China and the United States have agreed to hold trade talks “in the coming days” to evaluate the progress of their phase one trade deal six months after it took effect in February, the Chinese commerce ministry said on Thursday.
Ministry spokesman Gao Feng made the comments at a weekly briefing held online, but did not elaborate.
They followed Tuesday’s remarks by White House Chief of Staff Mark Meadows that no new high-level trade talks were scheduled, though both sides were in touch about how the deal is being implemented.
On Tuesday, US President Donald Trump told reporters he had postponed a review of the trade pact that had been scheduled for August 15, in frustration over Beijing’s handling of the coronavirus pandemic.
The deal, reached on January 15 and seen as a major breakthrough after a two-year-long trade dispute between the world’s two largest economies, set ambitious targets for China to sharply boost purchases of US farm and manufactured goods.
But ties quickly soured in the aftermath of the coronavirus pandemic and China’s imposition of a new national security law in Hong Kong.

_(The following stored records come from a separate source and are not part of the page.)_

(** The piece that a checked pair of indices selects lies inside the subject. *)
Lemma substitute_piece s start end_ : cstr s -> invalid_pair start end_ (Z.of_nat (nchars s)) = false ->
  Z.of_nat (length s) < INT32_MAX ->
  exists r piece, utf_byte_range s (start, int (end_ + 1)) = Some r /\
    read_bytes s (r.1 - 1) (r.2 - r.1) = Some piece /\
    (start = 0 -> piece = []) /\
    (start <> 0 -> 1 <= start /\ start <= end_ + 1 /\ end_ <= Z.of_nat (nchars s) /\
       piece = take (Z.to_nat (byte_index_spec s (end_ + 1) - byte_index_spec s start))
                 (drop (Z.to_nat (byte_index_spec s start - 1)) s)).
Proof.
  intros Hs Hp Hlen. unfold invalid_pair in Hp. apply negb_false_iff, orb_true_iff in Hp.
  assert (Hn : Z.of_nat (nchars s) <= Z.of_nat (length s)).
  { unfold nchars, starts. pose proof (starts_at_le s 0 Hs). unfold starts_at in *. lia. }
  destruct Hp as [Hp|Hp]; breflect.
  - subst. rewrite int_id by (unfold INT32_MIN, INT32_MAX; lia).
    rewrite utf_byte_range_eq by done. change (byte_index_spec s 0) with 0.
    change (byte_index_spec s (-1 + 1)) with 0. do 2 eexists. split; [done|]. simpl.
    split; [done|]. split; [done|lia].
  - repeat match goal with H : (_ && _)%bool = true |- _ => apply andb_true_iff in H as [? ?] end.
    breflect. unfold INT32_MAX in Hlen.
    rewrite int_id by (unfold INT32_MIN, INT32_MAX; lia).
    rewrite utf_byte_range_eq by done.
    destruct (byte_index_mono s start (end_ + 1)) as [Hm1 Hm2]; [done|lia..|].
    do 2 eexists. split; [done|]. cbn [fst snd]. rewrite read_bytes_spec by lia.
    split; [done|]. split; [lia|]. intros _. split_and!; try lia. done.
Qed.

Lemma proto_str a : proto_matches TYPE_STR (type_of a) = true -> exists s, a = VStr s.
Proof. destruct a; try done. by eexists. Qed.
Lemma proto_list a : proto_matches TYPE_LIST (type_of a) = true -> exists l, a = VList l.
Proof. destruct a; try done. by eexists. Qed.
Lemma proto_int a : proto_matches TYPE_INT (type_of a) = true -> exists n, a = VInt n.
Proof. destruct a; try done. by eexists. Qed.
Lemma proto_obj a : proto_matches TYPE_OBJ (type_of a) = true -> exists n, a = VObj n.
Proof. destruct a; try done. by eexists. Qed.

Both sides traded threats and sanctions on individuals and businesses, such as Chinese video platform TikTok.
Official data also suggests China’s imports of US farm and manufactured goods, energy and services are well behind the pace needed to meet a first-year target increase of $77bn above 2017 purchases.
China’s purchases have, however, increased in recent weeks as its economy recovers from this year’s coronavirus lockdown.